Task to carry out: Your answer should be only the lines below from the one with "target <- getitem d key ;;" to the one with "microsecond : Z;", repeated exactly, ends included.

● ● ● ● ●

(** * MTA-to-DCH: price-band classification, payload construction and
      chunked upload

    A shallow embedding of [main.py] (the hourly AWS Lambda job),
    [backfill.py] (the historical batch job) and the constants of
    [config.py], followed by the properties the design document states
    about them.

    Conventions of the embedding:
    - Python [int] is [Z]; Python [float] is the primitive binary64 [float];
      Python [str] is [string].
    - the nested dict/list literals of the upload payload are values of
      [pyval]; a dict keeps its items in insertion order, as CPython does.
    - an exception is a value of [exn] and a call that may raise returns a
      [result]; every exception modelled here derives from [Exception].
    - the network and the two database queries are the environment of the
      program: they are variables of the sections that need them.
    - what the program does to the outside world is recorded in a trace of
      [event]s: every [requests.post], and the log records written by the
      two entry points themselves. *)

From Stdlib Require Import ZArith List String Ascii Bool Floats Lia.
From Stdlib Require Import DecimalString.
Import ListNotations.
Open Scope string_scope.
Open Scope Z_scope.

(** ** Python values, exceptions and results *)

#[warnings="-register-all"]
Inductive pyval : Type :=
| PyInt (n : Z)
| PyStr (s : string)
| PyList (items : list pyval)
| PyDict (entries : list (string * pyval)).

Inductive exn : Type :=
| ValueError (msg : string)
| KeyError (key : string)
| AttributeError (msg : string)
| RequestException (detail : string)
| HTTPError (status_code : Z) (reason : string)
| OperationalError (detail : string).

Inductive result (A : Type) : Type :=
| Ok (value : A)
| Raise (e : exn).

Arguments Ok {A} value.
Arguments Raise {A} e.

Definition bind {A B : Type} (r : result A) (k : A -> result B) : result B :=
  match r with
  | Ok a => k a
  | Raise e => Raise e
  end.

Declare Scope py_scope.
Delimit Scope py_scope with py.
Notation "x <- r ;; k" := (bind r (fun x => k))
  (at level 61, r at next level, right associativity) : py_scope.
Open Scope py_scope.

(** [d[key]] on a dict: the first entry under [key]; anything else raises. *)
Fixpoint assoc_get (key : string) (entries : list (string * pyval)) : option pyval :=
  match entries with
  | [] => None
  | (k, v) :: rest => if String.eqb k key then Some v else assoc_get key rest
  end.

Definition getitem (d : pyval) (key : string) : result pyval :=
  match d with
  | PyDict entries =>
      match assoc_get key entries with
      | Some v => Ok v
      | None => Raise (KeyError key)
      end
  | _ => Raise (KeyError key)
  end.

(** [d[key] = v] on an existing key keeps the key's position. *)
Fixpoint assoc_set (key : string) (v : pyval) (entries : list (string * pyval))
  : list (string * pyval) :=
  match entries with
  | [] => [(key, v)]
  | (k, w) :: rest =>
      if String.eqb k key then (k, v) :: rest else (k, w) :: assoc_set key v rest
  end.

(** [d[key].append(x)]: the list stored under [key] is mutated in place, so
    the dict that holds it sees the longer list. *)
Definition getitem_append (d : pyval) (key : string) (x : pyval) : result pyval :=
  target <- getitem d key ;;
  match d, target with
  | PyDict entries, PyList items =>
      Ok (PyDict (assoc_set key (PyList (items ++ [x])) entries))
  | _, _ => Raise (AttributeError "append")
  end.

(** ** [datetime] *)

(** [tzinfo] is [None] for a naive datetime and [Some off] for an aware one,
    [off] being [utcoffset()] in seconds east of UTC. *)
Record datetime : Type := mk_datetime {
  year : Z;
  month : Z;
  day : Z;
  hour : Z;
  minute : Z;
  second : Z;
  microsecond : Z;
  tzinfo : option Z
}.

Definition is_leap (y : Z) : bool :=
  (y mod 4 =? 0) && negb (y mod 100 =? 0) || (y mod 400 =? 0).

Definition days_in_month (y m : Z) : Z :=
  if m =? 2 then (if is_leap y then 29 else 28)
  else if (m =? 4) || (m =? 6) || (m =? 9) || (m =? 11) then 30
  else 31.

(** The ranges the [datetime] constructor enforces. *)
Definition valid_datetime (d : datetime) : bool :=
  (1 <=? year d) && (year d <=? 9999) &&
  (1 <=? month d) && (month d <=? 12) &&
  (1 <=? day d) && (day d <=? days_in_month (year d) (month d)) &&
  (0 <=? hour d) && (hour d <? 24) &&
  (0 <=? minute d) && (minute d <? 60) &&
  (0 <=? second d) && (second d <? 60) &&
  (0 <=? microsecond d) && (microsecond d <? 1000000) &&
  match tzinfo d with
  | None => true
  | Some off => (-86400 <? off) && (off <? 86400)
  end.

Definition digit (n : Z) : ascii := ascii_of_nat (Z.to_nat (48 + n mod 10)).

Definition pad2 (n : Z) : string :=
  String (digit (n / 10)) (String (digit n) EmptyString).

Definition pad4 (n : Z) : string :=
  String (digit (n / 1000)) (String (digit (n / 100)) (pad2 n)).

(** [%Y]: the year in decimal. The C library of the platform writes it,
    and glibc does not pad: four digits from 1000 on, fewer below. *)
Definition year_text (y : Z) : string :=
  if y <? 1000 then NilZero.string_of_int (Z.to_int y) else pad4 y.

(** [d.strftime("%Y-%m-%dT%H:%M:%SZ")]: the six calendar and clock fields of
    [d] as they stand, then the letter Z of the format string. Neither
    [microsecond] nor [tzinfo] is read. *)
Definition strftime_dch (d : datetime) : string :=
  year_text (year d) ++ "-" ++ pad2 (month d) ++ "-" ++ pad2 (day d) ++ "T" ++
  pad2 (hour d) ++ ":" ++ pad2 (minute d) ++ ":" ++ pad2 (second d) ++ "Z".

(** ** [range] and slices *)

Fixpoint range_up (fuel : nat) (i stop step : Z) : list Z :=
  match fuel with
  | O => []
  | S fuel' => if i <? stop then i :: range_up fuel' (i + step) stop step else []
  end.

Fixpoint range_down (fuel : nat) (i stop step : Z) : list Z :=
  match fuel with
  | O => []
  | S fuel' => if stop <? i then i :: range_down fuel' (i + step) stop step else []
  end.

(** [list(range(start, stop, step))]. The fuel is the distance left to
    [stop], which a step of at least one in absolute value covers. *)
Definition py_range (start stop step : Z) : result (list Z) :=
  if step =? 0 then Raise (ValueError "range() arg 3 must not be zero")
  else if 0 <? step then Ok (range_up (Z.to_nat (stop - start)) start stop step)
  else Ok (range_down (Z.to_nat (start - stop)) start stop step).

(** [len(xs)] *)
Definition len {A : Type} (xs : list A) : Z := Z.of_nat (List.length xs).

(** A slice bound is clamped into [0, len], a negative one counting from the
    end. *)
Definition clamp_index (len i : Z) : Z :=
  if i <? 0 then Z.max (i + len) 0 else Z.min i len.

(** [items[lo:hi]] *)
Definition py_slice {A : Type} (items : list A) (lo hi : Z) : list A :=
  let lo' := clamp_index (len items) lo in
  let hi' := clamp_index (len items) hi in
  firstn (Z.to_nat (hi' - lo')) (skipn (Z.to_nat lo') items).

(** [enumerate(xs, start)] *)
Fixpoint enumerate {A : Type} (start : Z) (xs : list A) : list (Z * A) :=
  match xs with
  | [] => []
  | x :: rest => (start, x) :: enumerate (start + 1) rest
  end.

(** ** [config.py] *)

Definition DCH_UPLOAD_URL : string :=
  "https://dataclearinghouse.org/api/chronos/v1/observations/upload".
Definition DCH_DATA_POOL_ID : string := "evse_kerbside_wholesale_price_drf".
Definition DCH_POINT_ID : string := "wholesale_price_drf".

(** ** The [PriceSignal] rows *)

(** What [isinstance(settlementdate, datetime)] tells apart: a [datetime],
    or any other object, of which the program only ever takes [str()]. *)
Inductive column : Type :=
| IsDatetime (d : datetime)
| NotDatetime (text : string).

(** [rrp] holds [float(price_signal.rrp)]. *)
Record PriceSignal : Type := mk_PriceSignal {
  settlementdate : column;
  rrp : float;
  regionid : string
}.

(** ** [main.py] *)

Definition calculate_rrp_value (rrp : float) : Z :=
  if (rrp <? 500)%float then 0
  else if (rrp <? 1000)%float then 1
  else 2.

Section MainPy.

(** [datetime.fromisoformat]: a [datetime], or the exception it raises on
    a string it cannot read (a [ValueError] in CPython). *)
Variable fromisoformat : string -> result datetime.

(** The timestamp of one row, lines 63 to 66. *)
Definition row_timestamp (price_signal : PriceSignal) : result datetime :=
  match settlementdate price_signal with
  | IsDatetime d => Ok d
  | NotDatetime text => fromisoformat text
  end.

(** One turn of the loop over [price_signals]. *)
Definition add_observation (dch_payload : pyval) (price_signal : PriceSignal)
  : result pyval :=
  timestamp <- row_timestamp price_signal ;;
  let valid_dch_dt_string := strftime_dch timestamp in
  let rrp_value := calculate_rrp_value (rrp price_signal) in
  let observation :=
    PyDict [("t", PyStr valid_dch_dt_string);
            ("p", PyStr "0");
            ("n", PyInt rrp_value)] in
  getitem_append dch_payload "data" observation.

Fixpoint add_observations (dch_payload : pyval) (price_signals : list PriceSignal)
  : result pyval :=
  match price_signals with
  | [] => Ok dch_payload
  | price_signal :: rest =>
      dch_payload' <- add_observation dch_payload price_signal ;;
      add_observations dch_payload' rest
  end.

Definition composite_point_id : string :=
  "evse:" ++ DCH_DATA_POOL_ID ++ ":" ++ DCH_POINT_ID.

Definition construct_dch_payload (price_signals : list PriceSignal) : result pyval :=
  match price_signals with
  | [] => Ok (PyDict [("metadata", PyDict [("points", PyDict [])]);
                      ("data", PyList [])])
  | _ =>
      let dch_payload :=
        PyDict [("metadata", PyDict [("points", PyDict [("0", PyStr composite_point_id)])]);
                ("data", PyList [])] in
      add_observations dch_payload price_signals
  end.

End MainPy.

(** ** Effects: the trace and the [io] monad *)

(** What [requests.post] meets: a response, or no response at all. *)
Inductive http_outcome : Type :=
| Response (status_code : Z) (reason : string) (text : string)
| ConnectionFailure (detail : string).

(** One [requests.post], or one log record of an entry point, named after
    its level and its message:
    - [WarnNoSignalsLastHour], [ErrorProcessing]: [main.py], lines 151 and
      179;
    - [WarnNoSignals], [InfoProcessing], [InfoUploaded], [ErrorFailed],
      [InfoCompleted], [ErrorBackfill]: [backfill.py], lines 109, 128, 142,
      151, 160 and 170.
    The records carry the values the message is formatted from. *)
Inductive event : Type :=
| Post (url : string) (json : pyval)
| WarnNoSignalsLastHour
| ErrorProcessing (e : exn)
| WarnNoSignals
| InfoProcessing (batch_num total_batches size : Z)
| InfoUploaded (batch_num total_batches : Z) (status : option pyval)
| ErrorFailed (batch_num total_batches : Z) (e : exn)
| InfoCompleted (total successful failed : Z)
| ErrorBackfill (e : exn).

(** A computation reads the trace so far and returns its result with the
    trace extended. *)
Definition io (A : Type) : Type := list event -> result A * list event.

Definition ret {A : Type} (a : A) : io A := fun tr => (Ok a, tr).

Definition raise {A : Type} (e : exn) : io A := fun tr => (Raise e, tr).

Definition io_bind {A B : Type} (c : io A) (k : A -> io B) : io B :=
  fun tr =>
    match c tr with
    | (Ok a, tr') => k a tr'
    | (Raise e, tr') => (Raise e, tr')
    end.

Definition lift {A : Type} (r : result A) : io A := fun tr => (r, tr).

Definition emit (ev : event) : io unit := fun tr => (Ok tt, (tr ++ [ev])%list).

(** [try: body except <class> as e: handler(e)] *)
Definition try_except {A : Type} (body : io A) (caught : exn -> bool)
  (handler : exn -> io A) : io A :=
  fun tr =>
    match body tr with
    | (Ok a, tr') => (Ok a, tr')
    | (Raise e, tr') => if caught e then handler e tr' else (Raise e, tr')
    end.

Notation "x <~ c ;; k" := (io_bind c (fun x => k))
  (at level 61, c at next level, right associativity) : py_scope.
Notation "c ;;; k" := (io_bind c (fun _ => k))
  (at level 61, right associativity) : py_scope.

(** [except Exception]: every exception of the model. *)
Definition is_Exception (e : exn) : bool := true.

(** [except requests.exceptions.RequestException]: the class and its
    subclass [HTTPError]. *)
Definition is_RequestException (e : exn) : bool :=
  match e with
  | RequestException _ | HTTPError _ _ => true
  | _ => false
  end.

(** The payloads posted so far, oldest first. *)
Fixpoint posted (tr : list event) : list pyval :=
  match tr with
  | [] => []
  | Post _ json :: rest => json :: posted rest
  | _ :: rest => posted rest
  end.

(** [dict.get(key)] *)
Definition dict_get (d : pyval) (key : string) : option pyval :=
  match d with
  | PyDict entries => assoc_get key entries
  | _ => None
  end.

Definition decimal (n : Z) : string := NilZero.string_of_int (Z.to_int n).

(** [str(e)] *)
Definition exn_str (e : exn) : string :=
  match e with
  | ValueError msg => msg
  | KeyError key => "'" ++ key ++ "'"
  | AttributeError msg => msg
  | RequestException detail => detail
  | HTTPError status_code reason =>
      decimal status_code ++
      (if status_code <? 500 then " Client Error: " else " Server Error: ") ++
      reason ++ " for url: " ++ DCH_UPLOAD_URL
  | OperationalError detail => detail
  end.

Section Jobs.

Variable fromisoformat : string -> result datetime.

(** [json.dumps] *)
Variable json_dumps : pyval -> string.

(** The remote end: what [requests.post] meets, given the payloads posted
    before and the one posted now. *)
Variable network : list pyval -> pyval -> http_outcome.

(** The outcome of the two queries, by [region_id]. *)
Variable get_last_hour_price_signals : string -> result (list PriceSignal).
Variable get_all_price_signals : string -> result (list PriceSignal).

● ● ● ● ●

Exercise answer:
  target <- getitem d key ;;
  match d, target with
  | PyDict entries, PyList items =>
      Ok (PyDict (assoc_set key (PyList (items ++ [x])) entries))
  | _, _ => Raise (AttributeError "append")
  end.

(** ** [datetime] *)

(** [tzinfo] is [None] for a naive datetime and [Some off] for an aware one,
    [off] being [utcoffset()] in seconds east of UTC. *)
Record datetime : Type := mk_datetime {
  year : Z;
  month : Z;
  day : Z;
  hour : Z;
  minute : Z;
  second : Z;
  microsecond : Z;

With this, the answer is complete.